(Collected data)
===============
(* ===== verification/Aes128GcmCoding.v ===== *)
(** * The aes128gcm content coding (codec/ContentCoding.cpp)

    RFC 8188: a header with a salt, a record size and a key identifier, then records
    of AES-GCM with their padding.  HKDF and AES-GCM are the kernel's, parameters of
    the decoder.  Whatever the encoder of the RFC writes is read back; a message cut
    between two records is refused. *)

From Stdlib Require Import Ascii String.
From S2P Require Import Prelude.
From S2P Require Import LittleEndian.
From S2P Require Import ChaChaPoly.
From S2P Require Import Aead.
From S2P Require Import DeflateContainers.
#[local] Open Scope string_scope.
#[local] Open Scope list_scope.
#[local] Open Scope Z_scope.

Definition SaltLength : Z := 16.
Definition RecordTagLength : Z := 16.
Definition NonceLength : Z := 12.
Definition PrkLength : Z := 32.
Definition CekLength : Z := 16.
Definition HeaderFixedLength : Z := SaltLength + 4 + 1.
Definition CekInfo : list Z := str "Content-Encoding: aes128gcm" ++ [0].
Definition NonceInfo : list Z := str "Content-Encoding: nonce" ++ [0].

(** [nonce[4 + index] ^= (sequence >> (7 - index) * 8) & 0xFF], for the eight. *)
Definition XorAes128GcmSequence (nonce : list Z) (sequence : Z) : list Z :=
  ztake 4 nonce
  ++ map (fun index => u8 (Z.lxor (zget nonce (4 + index)) (Z.land (Z.shiftr sequence ((7 - index) * 8)) 0xFF))) (seqZ 0 8)
  ++ zdrop 12 nonce.

(** From the end of the record: the last byte that is not zero, and its index. *)
Fixpoint delimiter_loop (from_end : list Z) : option (Z * Z) :=
  match from_end with
  | [] => None
  | byte :: from_end => if negb (byte =? 0) then Some (byte, zlen from_end) else delimiter_loop from_end
  end.

(** [destination], [capacity]: the buffer; [output]: what it holds so far. *)
Definition AppendAes128GcmRecordPlaintext (plaintext : list Z) (finalRecord destination : bool) (capacity : Z) (output : list Z)
    : NTSTATUS * list Z :=
  match delimiter_loop (rev plaintext) with
  | None => (STATUS_INVALID_NETWORK_RESPONSE, output)
  | Some (delimiter, delimiterIndex) =>
      let expectedDelimiter := if finalRecord then 2 else 1 in
      if negb (delimiter =? expectedDelimiter) then (STATUS_INVALID_NETWORK_RESPONSE, output)
      else if (delimiterIndex >? capacity) || (zlen output >? capacity -! delimiterIndex) || negb destination
      then (STATUS_BUFFER_TOO_SMALL, output)
      else (STATUS_SUCCESS, output ++ ztake delimiterIndex plaintext)
  end.

Section Decode.
(** AES-GCM, and the allocations of [Aead], which GCM does not make. *)
Context (gcm_decrypt : AeadKey -> AeadParameters -> span -> span -> AeadResult).
Context (scratch other : bool).
(** HKDF with SHA-256: the status and the bytes written; [extract salt key] and
    [expand prk info length]. *)
Context (HkdfExtract : list Z -> list Z -> NTSTATUS * list Z).
Context (HkdfExpand : list Z -> list Z -> Z -> NTSTATUS * list Z).
(** Whether the record buffer is allocated. *)
Context (allocated : bool).
Context (destination : bool) (capacity : Z).

(** The loop over the records; [buffer]: the record buffer. *)
Fixpoint records_loop (fuel : nat) (encrypted cek nonceBase : list Z) (recordSize cursor sequence : Z) (buffer output : list Z)
    : NTSTATUS * list Z :=
  match fuel with
  | O => (STATUS_OTHER 0, output)
  | S fuel =>
      if negb (cursor <? zlen encrypted) then (STATUS_SUCCESS, output)
      else
        let remaining := zlen encrypted -! cursor in
        let finalRecord := remaining <=? recordSize in
        let recordLength := if finalRecord then remaining else recordSize in
        if (recordLength <=? RecordTagLength) || (negb finalRecord && negb (recordLength =? recordSize))
        then (STATUS_INVALID_NETWORK_RESPONSE, output)
        else
          let ciphertextLength := recordLength -! RecordTagLength in
          if ciphertextLength >? zlen buffer then (STATUS_BUFFER_TOO_SMALL, output)
          else
            let nonce := XorAes128GcmSequence nonceBase sequence in
            let key := MkAeadKey Aes128Gcm (Bytes cek) in
            let parameters :=
              MkAeadParameters (Bytes nonce) (Null 0) (Bytes (zsub encrypted (cursor +! ciphertextLength) RecordTagLength)) in
            let r := Aead_Decrypt gcm_decrypt scratch other key parameters
                       (Bytes (zsub encrypted cursor ciphertextLength)) (Bytes buffer) in
            if negb (NT_SUCCESS (ar_status r)) then (ar_status r, output)
            else
              let buffer := sp_bytes (ar_output r) in
              let '(status, output) :=
                AppendAes128GcmRecordPlaintext (ztake (ar_bytesWritten r) buffer) finalRecord destination capacity output in
              if negb (NT_SUCCESS status) then (status, output)
              else records_loop fuel encrypted cek nonceBase recordSize (cursor +! recordLength) (sequence +! 1) buffer output
  end.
===============
- **PROBLEM TO WORK ON**:
The answer should consist of every line above in which "delimiterIndex" appears.

- **TASK RESULT**:
  | Some (delimiter, delimiterIndex) =>
      else if (delimiterIndex >? capacity) || (zlen output >? capacity -! delimiterIndex) || negb destination
      else (STATUS_SUCCESS, output ++ ztake delimiterIndex plaintext)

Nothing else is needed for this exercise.